**Task to complete**
I need the lines below from the one with "Proof. apply DdkRemoveObjectName_spec, demo_kinv." down to the one with "(** [\M] and [\m]" reproduced exactly, both ends included, and nothing else.

Start of Data under study

(* ===== verification/ObjectsExamples.v ===== *)
(** * ObjectsExamples: the theorems on objects and names, at one state

    A driver at 1000 with one device at 2000, named [\D]; a file at 3000 that is
    open on it; a link at 4000 to [\D], named [\L]; an event at 6000.  Clients hold
    the file, the link and the event. *)

From S2P Require Import Prelude Strings StringsOps StringsSpec Objects Names NamesPath.
From S2P Require Import ObjectsInv ObjectsSpec NamesSpec SymlinkSpec ResolveSpec HandleSpec.

#[local] Instance env : Environment :=
  {| stray := fun _ => 0; GetCurrentProcess := 2 ^ 64 - 1; hive := 1 |}.

#[local] Instance locale : Locale := c_locale.

#[local] Instance locale_laws : LocaleLaws := c_locale_laws.

Definition str (cs : list Z) : UNICODE_STRING :=
  mkStr (2 * Z.of_nat (length cs)) (2 * Z.of_nat (length cs) + 2) (Some (encode cs ++ [0; 0])).

Definition nameD : list Z := [92; 68].
Definition nameL : list Z := [92; 76].
Definition nameM : list Z := [92; 77].
Definition nameM' : list Z := [92; 109].

Definition demo : kernel := mkKernel
  (list_to_map [
    (1000, mkObject IoDriverType true 1 0 (Driver 77 [2016]));
    (2000, mkObject IoDeviceType true 2 0 (Device 1016));
    (3000, mkObject IoFileType true 1 0 (File 2016));
    (4000, mkObject IoSymbolicLinkType true 2 0 (Symlink (str nameD) true));
    (6000, mkObject EventType true 1 9 Plain)])
  [mkName 500 4000 (str nameL); mkName 400 2000 (str nameD)] PASSIVE_LEVEL [].

Definition demo_names : directory := [(nameL, 4000); (nameD, 2000)].

Lemma demo_cases p o : objects demo !! p = Some o ->
  (p = 1000 /\ o = mkObject IoDriverType true 1 0 (Driver 77 [2016])) \/
  (p = 2000 /\ o = mkObject IoDeviceType true 2 0 (Device 1016)) \/
  (p = 3000 /\ o = mkObject IoFileType true 1 0 (File 2016)) \/
  (p = 4000 /\ o = mkObject IoSymbolicLinkType true 2 0 (Symlink (str nameD) true)) \/
  (p = 6000 /\ o = mkObject EventType true 1 9 Plain).
Proof.
  intros E. apply elem_of_list_to_map_2 in E. rewrite !elem_of_cons, elem_of_nil in E.
  destruct E as [[= -> ->] | [[= -> ->] | [[= -> ->] | [[= -> ->] | [[= -> ->] | []]]]]]; tauto.
Qed.

Lemma demo_lists : lists demo 1000 2000.
Proof.
  exists (mkObject IoDriverType true 1 0 (Driver 77 [2016])), 77, [2016].
  split; [done |]. split; [done | by left].
Qed.

Lemma demo_device : device_of demo 2000 1016.
Proof. by exists (mkObject IoDeviceType true 2 0 (Device 1016)). Qed.

Lemma demo_kinv : kinv demo.
Proof.
  split.
  - intros p o Ep. destruct (demo_cases p o Ep) as [[-> ->] | [[-> ->] | [[-> ->] | [[-> ->] | [-> ->]]]]].
    all: split; try done; simpl contents; try (by intros ? ?); try (by vm_compute).
    + intros i ds [= <- <-]. split; [apply NoDup_singleton |].
      intros d ->%list_elem_of_singleton. apply demo_device.
    + intros drv [= <-] _. exists 1000. split; [done | apply demo_lists].
    + intros d [= <-] _ _. exists 2000, 1016. split; [done | apply demo_device].
  - simpl. apply (bool_decide_unpack _). by vm_compute.
  - intros e [-> | [-> | Hin%elem_of_nil]%elem_of_cons]%elem_of_cons; [by eexists | by eexists | done].
Qed.

Lemma plain_of cs : forallb (fun c => (0 <? c) && (c <? 2 ^ 16)) cs = true -> plain cs.
Proof.
  intros Hf. rewrite forallb_forall in Hf. split; apply Forall_forall; intros c Hc%list_elem_of_In%Hf;
    apply andb_true_iff in Hc as [Hl Hu]; unfold is_wchar; lia.
Qed.

Lemma holds_str cs : plain cs -> holds (str cs) cs.
Proof. intros. by apply holds_mk. Qed.

Lemma demo_named : names_as demo_names demo.
Proof.
  assert (forall cs a b, plain cs -> Z.of_nat (length cs) < 2 ^ 15 -> entry_is (mkName a b (str cs)) (cs, b)) as He.
  { intros cs a b Hp Hl. split; [by apply holds_str |]. by split. }
  constructor; [| constructor; [| constructor]]; apply He; by (apply plain_of || done).
Qed.

Lemma demo_room : room 1002 demo.
Proof. intros p o Ep. destruct (demo_cases p o Ep) as [[-> ->] | [[-> ->] | [[-> ->] | [[-> ->] | [-> ->]]]]]; done. Qed.

Lemma demo_path cs : plain cs -> cs <> [] -> Z.of_nat (length cs) <= 32766 -> path_of zeros None cs cs.
Proof. by apply absolute_path, zeros_ok. Qed.

Lemma demo_fresh : fresh demo 5000.
Proof.
  split; [done |]. split; [done |]. intros q o Eq _.
  destruct (demo_cases q o Eq) as [[-> ->] | [[-> ->] | [[-> ->] | [[-> ->] | [-> ->]]]]]; done.
Qed.

Lemma demo_links : links_ok demo.
Proof.
  intros p o t e Ep Ec. destruct (demo_cases p o Ep) as [[-> ->] | [[-> ->] | [[-> ->] | [[-> ->] | [-> ->]]]]];
    try done. injection Ec as <- <-. exists nameD.
  split; [by apply holds_str, plain_of |]. split; [by apply plain_of | done].
Qed.

Lemma demo_live : live demo 6000 (mkObject EventType true 1 9 Plain).
Proof. done. Qed.

(** ** Witnesses *)

Lemma DdkDereferenceObject_spec_witness :
  1 <= client demo 3000 /\
  exists s', DdkDereferenceObject 3000 demo = Ok (tt, s') /\ kinv s' /\
    DdkNameList s' = DdkNameList demo /\
    (forall a, client s' a = client demo a - one (a = 3000)) /\ (forall a, dead s' a -> dead demo a).
Proof.
  split; [by vm_compute |]. apply DdkDereferenceObject_spec; [apply demo_kinv | by vm_compute].
Defined.

Lemma DdkRemoveObjectName_spec_witness :
  exists s', DdkRemoveObjectName 2000 demo = Ok (tt, s') /\ kinv s' /\
    DdkNameList s' = filter (fun e => Object e <> 2000) (DdkNameList demo) /\
    (forall a, client s' a = client demo a) /\ (forall a, dead s' a -> dead demo a).
Proof. apply DdkRemoveObjectName_spec, demo_kinv. Defined.

(** When the name is gone the file is the last to hold the device, and the device
    the driver: closing the file frees the three of them. *)
Example demo_cascade :
  match (_ ← DdkRemoveObjectName 2000; DdkDereferenceObject 3000) demo with
  | Ok (_, s') => (map_to_list (objects s')).*1 = [6000; 4000] /\
      events s' = [Freed 3000; Freed 2000; Freed 1000; DdkUnloadImage 77]
  | Err _ => False
  end.
Proof. by vm_compute. Qed.

(** [\M] and [\m] are one name; the event at 6000 gets it. *)
Lemma DdkInsertName_DdkLookupName_witness :
  exists s',
    (ok ← DdkInsertName zeros (Some 600) (Some nameM) 6000 None;
     q ← DdkLookupName zeros nameM' None;
     mret (ok, q)) demo = Ok ((true, 6000), s') /\
    kinv s' /\ names_as ((nameM, 6000) :: demo_names) s' /\
    forall b, client s' b = client demo b + one (b = 6000).
Proof.
  apply (DdkInsertName_DdkLookupName zeros None nameM nameM None nameM' nameM' demo 6000 600 demo_names).
  - by apply demo_path; [apply plain_of | |].
  - by apply demo_path; [apply plain_of | |].
  - by vm_compute.
  - by vm_compute.
  - apply demo_kinv.
  - done.
  - apply demo_named.
  - by apply (room_less 1002), demo_room.
  - by vm_compute.
  - apply (bool_decide_unpack _). by vm_compute.
Defined.

Lemma DdkCreateName_collision_witness :
  (exists path s', DdkCreateName zeros (Some 600) (Some nameD) 6000 None demo = Ok ((2000, path), s') /\
     kinv s' /\ names_as demo_names s' /\
     forall b, client s' b = client demo b + one (b = 2000) - one (b = 6000)) /\
  (exists s', DdkInsertName zeros (Some 600) (Some nameD) 6000 None demo = Ok (2000 =? 6000, s') /\
     kinv s' /\ names_as demo_names s' /\
     forall b, client s' b = client demo b - if 2000 =? 6000 then 0 else one (b = 6000)).
Proof.
  apply (DdkCreateName_collision zeros None nameD nameD (nameD, 2000) demo 6000 600 demo_names).
  - by apply demo_path; [apply plain_of | |].
  - by vm_compute.
  - apply demo_kinv.
  - done.
  - apply demo_named.
  - by apply (room_less 1002), demo_room.
  - by vm_compute.
  - apply (bool_decide_unpack _). by vm_compute.
Defined.

Lemma IoCreateSymbolicLink_spec_witness :
  exists st s', IoCreateSymbolicLink zeros (Some 5000) (Some 600) (Some nameM) (Some nameD) demo = Ok (st, s') /\
    st = STATUS_SUCCESS /\ kinv s' /\ names_as ((nameM, 5000) :: demo_names) s'.
Proof.
  destruct (IoCreateSymbolicLink_spec zeros nameM nameM nameD
    (demo_path nameM (plain_of nameM eq_refl) ltac:(done) ltac:(done)) (plain_of nameD eq_refl)
    ltac:(done) ltac:(done) demo 5000 600 demo_names demo_kinv eq_refl demo_named
    (room_less 1002 1 demo ltac:(done) demo_room) demo_fresh)
    as (st & s' & E & I & _ & D); [apply (bool_decide_unpack _); by vm_compute |].
  exists st, s'. destruct (dlookup demo_names nameM) eqn:Ed; [by vm_compute in Ed |].
  destruct D as (-> & N & _). done.
Defined.

(** A link, and the name of a device. *)
Lemma IoDeleteSymbolicLink_spec_witness :
  (exists st s', IoDeleteSymbolicLink zeros (Some nameL) demo = Ok (st, s') /\ kinv s' /\
     deleted nameL demo s' demo_names st) /\
  (exists st s', IoDeleteSymbolicLink zeros (Some nameD) demo = Ok (st, s') /\ kinv s' /\
     deleted nameD demo s' demo_names st).
Proof.
  split; apply IoDeleteSymbolicLink_spec; try apply demo_kinv; try apply demo_named; try done;
    try (by apply (room_less 1002), demo_room); by apply demo_path; [apply plain_of | |].
Defined.

Lemma symbolic_link_leaks_witness :
  exists s' o,
    (st1 ← IoCreateSymbolicLink zeros (Some 5000) (Some 600) (Some nameM) (Some nameD);
     st2 ← IoDeleteSymbolicLink zeros (Some nameM);
     mret (st1, st2)) demo = Ok ((STATUS_SUCCESS, STATUS_SUCCESS), s') /\
    kinv s' /\ names_as demo_names s' /\ objects s' !! 5000 = Some o /\ 0 < refcount o.
Proof.
  apply (symbolic_link_leaks zeros nameM nameM nameD).
  - by apply demo_path; [apply plain_of | |].
  - by apply plain_of.
  - done.
  - done.
  - apply demo_kinv.
  - done.
  - apply demo_named.
  - by apply (room_less 1002), demo_room.
  - apply demo_fresh.
  - apply (bool_decide_unpack _). by vm_compute.
  - by vm_compute.
Defined.

Lemma DdkResolveSymbolicLink_spec_witness :
  exists q s', DdkResolveSymbolicLink zeros 4000 demo = Ok (q, s') /\ chain_end demo demo_names 4000 q /\ kinv s'.
Proof.
  destruct (DdkResolveSymbolicLink_spec zeros demo demo_names 4000 zeros_ok demo_kinv eq_refl demo_named
    demo_links demo_room) as [[E _] | (q & s' & E & Hr & I & _)].
  - intros _. by vm_compute.
  - by vm_compute in E.
  - by exists q, s'.
Defined.

Lemma pointer_handle_roundtrip_witness :
  FromHandle (ToHandle 6000) demo = Ok (6000, demo).
Proof.
  destruct (pointer_handle_roundtrip demo 6000 (mkObject EventType true 1 9 Plain) demo_kinv demo_live)
    as (_ & E & _); [by vm_compute | exact E].
Defined.

Lemma ObReferenceObjectByHandle_spec_witness :
  exists q s', ObReferenceObjectByHandle 6001 (Some EventType) None demo = Ok ((STATUS_SUCCESS, Some q), s') /\
    kinv s' /\ FromPointer q s' = Ok (6000, s') /\ forall a, client s' a = client demo a + one (a = 6000).
Proof.
  apply (ObReferenceObjectByHandle_spec demo 6000 (mkObject EventType true 1 9 Plain) demo_names 6001
    (Some EventType) demo_kinv demo_live); try done; try apply demo_named; first [by left | by right | by vm_compute].
Defined.

Lemma ZwClose_spec_witness :
  exists s', ZwClose 6000 demo = Ok (STATUS_SUCCESS, s') /\ kinv s' /\ names_as demo_names s' /\
    (forall a, client s' a = client demo a - one (a = 6000)) /\ forall a, dead s' a -> dead demo a.
Proof.
  apply (ZwClose_spec demo 6000 (mkObject EventType true 1 9 Plain) demo_names 6000 demo_kinv demo_live);
    try done; try apply demo_named; first [by left | by right | by vm_compute].
Defined.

End of Data under study

**Final answer**
Proof. apply DdkRemoveObjectName_spec, demo_kinv. Defined.

(** When the name is gone the file is the last to hold the device, and the device
    the driver: closing the file frees the three of them. *)
Example demo_cascade :
  match (_ ← DdkRemoveObjectName 2000; DdkDereferenceObject 3000) demo with
  | Ok (_, s') => (map_to_list (objects s')).*1 = [6000; 4000] /\
      events s' = [Freed 3000; Freed 2000; Freed 1000; DdkUnloadImage 77]
  | Err _ => False
  end.
Proof. by vm_compute. Qed.

(** [\M] and [\m] are one name; the event at 6000 gets it. *)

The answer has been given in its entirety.